In neutralised with 4 mol·L−1 K2CO3 serum samples from perchloric acid-extracts, the redox-pair metabolites: lactate, pyruvate, β-OH-but, and AcAc were enzymatically determined, as described before34. For adenine nucleotides (ATP, ADP, and AMP) determination, whole blood was directly poured for extraction into ice-cold 8% perchloric acid; after centrifugation, the sample was neutralised with 4 mol·L−1 K2CO3. Adenine nucleotides in the neutralised acid-extract were quantified by reversed-phase high performance liquid chromatography (HPLC)46.

In vivo quantification of (14C)-glucose oxidation and its incorporation to (14C)- glycogen, as well as of (14C)-glycerol into lipids

A set of rats was intraperitoneally injected with 0.2 mL of saline-dissolved 0.5 mg of glucose-containing 4 µCi (148 mBq) of (U-14C)-glucose. After administration, animals were individually placed in the metabolic cage, especially designed for rats, and the experimental group was now exposed to 60-Hz EMFs for 15 min (time zero). Afterwards, animals were euthanized at 15, 60, and 120 min, and samples were taken from serum, liver, caudofemoralis muscle, and the epididymal white adipose tissue. The 14CO2 was trapped using a strong base, hyamine hydrochloride (100 mmoles·L−1), placed in a special well in the metabolic cage. Glycogen (liver and muscle) was extracted and hydrolysed with 30% KOH and saturated Na2SO4. The precipitated glycogen was re-suspended in distilled water, and incubated with 5% phenol and concentrated H2SO4 at room temperature, and the absorbance was measured at 490 nm47. The pattern of incorporated (14C)-glucose derived-(14C)-glycerol into total lipids from liver and epididymal adipose tissue was also evaluated. For this, total lipids were extracted from the tissue pellets with chloroform, and the neutral lipids and phospholipids were separated on silica gel thin-layer plates (TLC). The TAG fraction was revealed by staining with iodine vapours and this lipid fraction was scraped into vials48.
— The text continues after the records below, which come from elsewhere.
Lemma run_under_onward {A} d phase cap (future : Timed A) :
  timer_ok → (∀ c, cap = Some c → 0 <= c) → onward future → onward (run_under fires d phase cap future).
Proof.
  intros [Hs Ht] Hcap Hf now t r. unfold run_under, timeout.
  destruct (phase_limit (remaining d now) cap) as [l|] eqn:Hl; [|apply Hf].
  assert (Hl0 : 0 <= l).
  { unfold phase_limit, remaining in Hl. destruct (d_at d) as [D|]; cbn in Hl; [pose proof (since_or_zero_spec D now)|];
      destruct cap as [c|]; try specialize (Hcap c eq_refl); simplify_eq; lia. }
  specialize (Ht now l Hl0). destruct (decide (l = 0)); [intros [= <- _]; lia|].
  destruct (future now) as [[u s]|] eqn:Hu; [|intros [= <- _]; lia]. apply Hf in Hu.
  destruct (u <=? _); intros [= <- _]; lia.
Qed.

(** Everything ends, by a bound [B k] where [k] counts the phases. *)
Section Ending.
Context (B : nat → SystemTime → SystemTime → Prop).

Definition ends {A} (k : nat) (m : Task A) : Prop := ∀ now tm, ∃ t tm' r, m now tm = Some (t, tm', r) ∧ B k now t.

Record bound_ok : Prop := {
  bound_refl now : B 0 now now;
  bound_trans j k now t u : B j now t → B k t u → B (j + k) now u;
  bound_mono j k now t : (j <= k)%nat → B j now t → B k now t;
}.

Context (HB : bound_ok).

Lemma ends_ret {A} (a : A) : ends 0 (task_ret a).
Proof using HB. intros now tm. exists now, tm, (inl a). split; [done|]. by apply bound_refl. Qed.

Lemma ends_clock : ends 0 clock.
Proof using HB. intros now tm. exists now, tm, (inl now). split; [done|]. by apply bound_refl. Qed.

Lemma ends_note edit : ends 0 (note edit).
Proof using HB. intros now tm. exists now, (edit now tm), (inl tt). split; [done|]. by apply bound_refl. Qed.

Lemma ends_task_of {A} (r : A + Error) : ends 0 (task_of r).
Proof using HB. intros now tm. exists now, tm, r. split; [done|]. by apply bound_refl. Qed.

Lemma ends_bind {A C} j k (m : Task A) (f : A → Task C) : ends j m → (∀ a, ends k (f a)) → ends (j + k) (task_bind m f).
Proof using HB.
  intros Hm Hf now tm. unfold task_bind. destruct (Hm now tm) as (t & tm' & r & -> & Ht). destruct r as [a|e].
  - destruct (Hf a t tm') as (u & tm2 & r & -> & Hu). exists u, tm2, r. split; [done|]. by eapply bound_trans.
  - exists t, tm', (inr e). split; [done|]. eapply bound_mono; [done| |exact Ht]. lia.
Qed.

Lemma ends_mono {A} j k (m : Task A) : (j <= k)%nat → ends j m → ends k m.
Proof using HB. intros Hjk Hm now tm. destruct (Hm now tm) as (t & tm' & r & ? & ?). exists t, tm', r. split; [done|]. by eapply bound_mono. Qed.

Context (net : Net) (c : Connector) (d : Deadline).
Context (Hnet : net_onward net).
Context (Hphase : ∀ (A : Type) phase (future : Timed A),
  onward future → ends 1 (await (run_under fires d phase (cn_connect_timeout c) future))).

Lemma connect_ends route : ends 4 (connect net c route d).
Proof using HB Hnet Hphase.
  destruct Hnet as [Hproxy Hresolve Htcp Htls Hhandshake]. unfold connect.
  apply (ends_bind 2 2).
  - unfold open_stream. destruct route.2 as [proxy|].
    + apply (ends_mono 1); [lia|]. apply (ends_bind 0 1); [apply ends_clock|]. intros started.
      apply (ends_bind 1 0); [by apply Hphase|]. intros stream. apply (ends_bind 0 0); [apply ends_note|]. intros _. apply ends_ret.
    + apply (ends_bind 0 2); [apply ends_clock|]. intros started. apply (ends_bind 1 1); [by apply Hphase|]. intros addresses.
      apply (ends_bind 0 1); [apply ends_clock|]. intros resolved. apply (ends_bind 0 1); [apply ends_note|]. intros _.
      apply (ends_bind 1 0); [by apply Hphase, dial_onward|]. intros stream.
      apply (ends_bind 0 0); [apply ends_note|]. intros _. apply ends_ret.
  - intros stream. apply (ends_bind 1 1).
    + unfold secure_stream. destruct (is_secure _); [|apply (ends_mono 0); [lia|apply ends_ret]].
      apply (ends_bind 0 1); [apply ends_clock|]. intros started. apply (ends_bind 0 1); [apply ends_task_of|]. intros name.
      apply (ends_bind 1 0); [by apply Hphase|]. intros secured. apply (ends_bind 0 0); [apply ends_note|]. intros _. apply ends_ret.
    + intros secured. apply (ends_bind 1 0); [by apply Hphase|]. intros connection. apply ends_ret.
Qed.
End Ending.

(** With a deadline everything ends by it, with a connect timeout in so many of them. *)
Definition by_deadline (D : SystemTime) (_ : nat) (now t : SystemTime) : Prop := now <= t <= Z.max now (D + slack).
Definition in_phases (u : Duration) (k : nat) (now t : SystemTime) : Prop := now <= t <= now + Z.of_nat k * u.

Lemma by_deadline_ok D : bound_ok (by_deadline D).
Proof. unfold by_deadline. split; intros; lia. Qed.

Lemma in_phases_ok u : 0 <= u → bound_ok (in_phases u).
Proof. intros Hu. unfold in_phases. split; intros; [lia|rewrite Nat2Z.inj_add; lia|nia]. Qed.

Lemma run_under_limited {A} d phase cap (future : Timed A) now l :
  timer_ok → onward future → phase_limit (remaining d now) cap = Some l → 0 <= l →
  ∃ t r, run_under fires d phase cap future now = Some (t, r) ∧ now <= t <= now + (if decide (l = 0) then 0 else l + slack).
Proof.
  intros [Hs Ht] Hf Hl Hl0. unfold run_under, timeout. rewrite Hl. specialize (Ht now l Hl0).
  destruct (decide (l = 0)) as [_|_]; [eexists _, _; split; [done|lia]|].
  destruct (future now) as [[u s]|] eqn:Hu; [|eexists _, _; split; [done|lia]].
  apply Hf in Hu. destruct (Z.leb_spec u (fires now l)); eexists _, _; (split; [done|lia]).
Qed.

Lemma phase_by_deadline {A} d D phase cap (future : Timed A) k :
  timer_ok → (∀ c, cap = Some c → 0 <= c) → d_at d = Some D → onward future →
  ends (by_deadline D) k (await (run_under fires d phase cap future)).
Proof.
  intros Ht Hcap Hd Hf now tm. unfold await, by_deadline. pose proof (since_or_zero_spec D now) as Hsince.
  destruct (phase_limit (remaining d now) cap) as [l|] eqn:Hl; [|unfold phase_limit, remaining in Hl; rewrite Hd in Hl; cbn in Hl; by destruct cap].
  assert (Hl0 : 0 <= l <= since_or_zero D now).
  { unfold phase_limit, remaining in Hl. rewrite Hd in Hl. cbn in Hl. destruct cap as [c|]; [specialize (Hcap c eq_refl)|]; simplify_eq; lia. }
  destruct (run_under_limited d phase cap future now l Ht Hf Hl ltac:(lia)) as (t & r & -> & Hr).
  exists t, tm, r. split; [done|]. destruct Ht as [Hs _]. destruct (decide (l = 0)); lia.
Qed.

Lemma phase_in_phases {A} d cap c phase (future : Timed A) :
  timer_ok → cap = Some c → 0 <= c → onward future →
  ends (in_phases (c + slack)) 1 (await (run_under fires d phase cap future)).
Proof.
  intros Ht -> Hc Hf now tm. unfold await, in_phases.
  assert (Hl : ∃ l, phase_limit (remaining d now) (Some c) = Some l ∧ 0 <= l <= c).
  { unfold remaining. destruct (d_at d) as [D|]; cbn; [pose proof (since_or_zero_spec D now); eexists; split; [done|lia]|eexists; split; [done|lia]]. }
  destruct Hl as (l & Hl & Hl0).
  destruct (run_under_limited d phase (Some c) future now l Ht Hf Hl ltac:(lia)) as (t & r & -> & Hr).
  exists t, tm, r. split; [done|]. destruct Ht as [Hs _]. destruct (decide (l = 0)); lia.
Qed.

(** C7. Opening a connection ends, whatever the resolver, the proxy, the addresses, TLS
    and the server do or leave undone: under a deadline not later than the timer may
    after it, and under a connect timeout within four of them - resolving, dialling all
    the addresses, TLS, the protocol - however many addresses there are. *)
Theorem connect_is_bounded net c d route now tm :
  timer_ok → net_onward net → (∀ u, cn_connect_timeout c = Some u → 0 <= u) →
  (∀ D, d_at d = Some D →
    ∃ t tm' r, connect net c route d now tm = Some (t, tm', r) ∧ now <= t <= Z.max now (D + slack)) ∧
  (∀ u, cn_connect_timeout c = Some u →
    ∃ t tm' r, connect net c route d now tm = Some (t, tm', r) ∧ now <= t <= now + 4 * (u + slack)).
Proof.
  intros Ht Hnet Hcap. split.
  - intros D Hd. apply (connect_ends (by_deadline D)); [apply by_deadline_ok|done|].
    intros A phase future Hf. by apply phase_by_deadline.
  - intros u Hu. pose proof (Hcap u Hu) as Hu0.
    apply (connect_ends (in_phases (u + slack))); [apply in_phases_ok; destruct Ht; lia|done|].
    intros A phase future Hf. rewrite Hu. by apply phase_in_phases.
Qed.

(** ** What the timings say *)

Lemma bind_inv {A B} (m : Task A) (k : A → Task B) now tm t tm' b :
  task_bind m k now tm = Some (t, tm', inl b) → ∃ u tmu a, m now tm = Some (u, tmu, inl a) ∧ k a u tmu = Some (t, tm', inl b).
Proof. unfold task_bind. destruct (m now tm) as [[[u tmu] [a|e]]|]; [|done|done]. eauto. Qed.

Lemma await_inv {A} (future : Timed A) now tm t tm' a :
  await future now tm = Some (t, tm', inl a) → future now = Some (t, inl a) ∧ tm' = tm.
Proof. unfold await. destruct (future now) as [[u r]|]; [|done]. by intros [= -> <- ->]. Qed.

Ltac step_task H :=
  let u := fresh "u" in let tmu := fresh "tmu" in let a := fresh "a" in let Ha := fresh "Ha" in
  apply bind_inv in H as (u & tmu & a & Ha & H);
  first [ injection Ha as <- <- <- | apply await_inv in Ha as [Ha ->] | idtac ].

(** The connection phases a hop has recorded, and all of them together. *)
Definition phases_total (tm : Timings) : Duration :=
  default 0 (tm_resolve tm) + default 0 (tm_connect tm) + default 0 (tm_handshake tm).

Definition same_bounds (a b : Timings) : Prop :=
  tm_started a = tm_started b ∧ tm_redirect a = tm_redirect b ∧ tm_head a = tm_head b.

Section Spent.
Context (net : Net) (c : Connector) (d : Deadline).
Context (Htimer : timer_ok) (Hnet : net_onward net) (Hcap : ∀ u, cn_connect_timeout c = Some u → 0 <= u).

(** Nothing recorded yet, as after the start of a hop. *)
Definition fresh (tm : Timings) : Prop := tm_resolve tm = None ∧ tm_connect tm = None ∧ tm_handshake tm = None.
Calculations and statistics

Cytoplasmic and mitochondrial NAD/NADH ratios were calculated as follows: NAD/NADH = [oxidized substrate]/[reduced substrate]·1/Keq, taking into account equilibrium constants for lactate and β-hydroxybutyrate dehydrogenases49. Linear regression analyses were made using the equation from Pearson’s approach. Results are expressed as mean ± SD, and statistical significance of the differences was assessed by two-way ANOVA for a normal distribution of data. Then, a Newman Keuls test was further applied and a p < 0.01 value was considered as significant.